Menacé d’un « mandat d’amener », l’ancien président de la République a opposé un méprisant silence aux questions du président de la 32ᵉ chambre du tribunal judiciaire de Paris.
Nicolas Sarkozy n’avait pas le choix. Il est donc venu, contraint et forcé, témoigner devant la 32ème chambre du tribunal correctionnel de Paris qui juge depuis le 18 octobre 2021 cinq proches collaborateurs de l’ancien président dans l’affaire des sondages. Une affaire vieille de dix ans.
300 sondages pour 9,4 M€
Au départ, un rapport de la Cour des comptes de 2009 qui épingle l’Élysée pour une kyrielle de sondages passés sans appel d’offres. En février 2010, l’association de lutte contre la corruption, Anticor, dépose une première plainte pour « favoritisme » et « détournement de fonds publics ». Il est question de quelque 300 sondages entre 2007 et 2012 pour un total de 9,4 M€.
Cette première plainte est classée sans suite.
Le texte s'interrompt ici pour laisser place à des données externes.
(* ===== verification/GoFloat.v ===== *)
(** * Go's floating point

    [float32] and [float64] as IEEE 754 values of the Standard Library's
    [SpecFloat] (binary32 and binary64, round to nearest even), which
    computes and rests on no axiom.  A decimal constant of the source is the
    correctly rounded quotient of two integers. *)

From S2P Require Import Prelude GoNum.
From Stdlib Require Import SpecFloat.
#[local] Open Scope Z_scope.

Abbreviation float := spec_float.

Definition f64_of_Z (z : Z) : float := binary_normalize 53 1024 z 0 false.
Definition f32_of_Z (z : Z) : float := binary_normalize 24 128 z 0 false.

Definition f64_add : float -> float -> float := SFadd 53 1024.
Definition f64_sub : float -> float -> float := SFsub 53 1024.
Definition f64_mul : float -> float -> float := SFmul 53 1024.
Definition f64_div : float -> float -> float := SFdiv 53 1024.
Definition f32_sub : float -> float -> float := SFsub 24 128.
Definition f32_mul : float -> float -> float := SFmul 24 128.
Definition f32_div : float -> float -> float := SFdiv 24 128.

(** [float64(x)] of a [float32] is exact. *)
Definition f64_of_f32 (x : float) : float :=
  match x with
  | S754_finite s m e => binary_round 53 1024 s m e
  | _ => x
  end.

(** The constant [n / d] *)
Definition f64_const (n d : Z) : float := f64_div (f64_of_Z n) (f64_of_Z d).
Definition f32_const (n d : Z) : float := f32_div (f32_of_Z n) (f32_of_Z d).

(** Truncation towards zero; nothing for infinities and NaN *)
Definition f_trunc (x : float) : option Z :=
  match x with
  | S754_zero _ => Some 0
  | S754_finite s m e =>
      let a := if 0 <=? e then Z.shiftl (Zpos m) e else Z.shiftr (Zpos m) (- e) in
      Some (if s then - a else a)
  | _ => None
  end.

(** [uint32(x)] and [uint64(x)]: truncation where the result fits the type.
    Go leaves the other cases to the implementation; [oor] stands for it. *)
Definition f_to_uint (w : Z) (oor : float -> Z) (x : float) : Z :=
  match f_trunc x with
  | Some z => if ((0 <=? z) && (z <? 2 ^ w))%bool then z else oor x
  | None => oor x
  end.

Example one_point_oh_nine :
  f_to_uint 64 (fun _ => 0) (f64_mul (f64_of_Z 500000) (f64_const 109 100)) = 545000.
Proof. vm_compute. reflexivity. Qed.

Example f32_rounds : f_trunc (f32_of_Z 16777217) = Some 16777216.
Proof. vm_compute. reflexivity. Qed.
D’où une deuxième plainte avec constitution de partie civile en 2011. Le juge Serge Tournaire estime alors que cette plainte doit prospérer. Mais le parquet fait appel et la cour d’appel considère que l’immunité dont bénéficiait le président de la République doit être étendue à ses proches collaborateurs.
Anticor va en cassation. Le 19 décembre 2012, la haute juridiction précise que l’immunité présidentielle ne s’étend pas aux collaborateurs du président et ordonne une information judiciaire.
En novembre 2018, le Parquet national financier (PNF) demande le renvoi devant le tribunal correctionnel pour plusieurs proches de Nicolas Sarkozy : Patrick Buisson, Pierre Giacometti, Claude Guéant, Emmanuelle Mignon et Julien Vaulpré et de quatre sociétés ou instituts de sondages (Publifact, Publi-Opinion, Giacometti Peron et l’institut Ipsos) pour délit de favoritisme, détournement de fonds publics et recel de ces délits.
Un témoin silencieux
Protégé par son immunité, l’ancien président sait qu’il ne peut pas être poursuivi. Mais Anticor demande qu’il soit interrogé comme témoin. Sarkozy s’est fait excuser. Pourtant, le tribunal a considéré qu’il était un témoin important dans cette affaire et l’a sommé de se présenter à la barre, ce mardi 2 novembre 2021 à 13 h 30 sous peine de recours à la force publique.
Le président pose une série de questions au témoin. Dont celle-ci, la toute dernière :
– « Claude Guéant affirme avoir agi sur vos instructions, cela pourrait être le cas d’Emmanuelle Mignon et de Julien Vaulpré Est-il exact que ces trois personnes n’ont fait qu’exercer vos instructions ? ».
Silence du témoin à la barre.
Nicolas Sarkozy avait le choix entre deux attitudes. La première, était de reconnaître qu’il avait demandé à ses collaborateurs d’effectuer ces sondages dont il avait besoin pour nourrir sa pensée et orienter ses choix politiques. Ce faisant, il dédouanait les cinq prévenus qui, partant, devenaient de simples complices des délits qui leur sont reprochés.
La seconde étant de garder le silence. Un silence méprisant pour le tribunal, pour la justice et pour ses anciens collaborateurs de l’Elysée.
C’est cette attitude qu’a adoptée Nicolas Sarkozy. Une attitude qui, finalement, lui ressemble bien.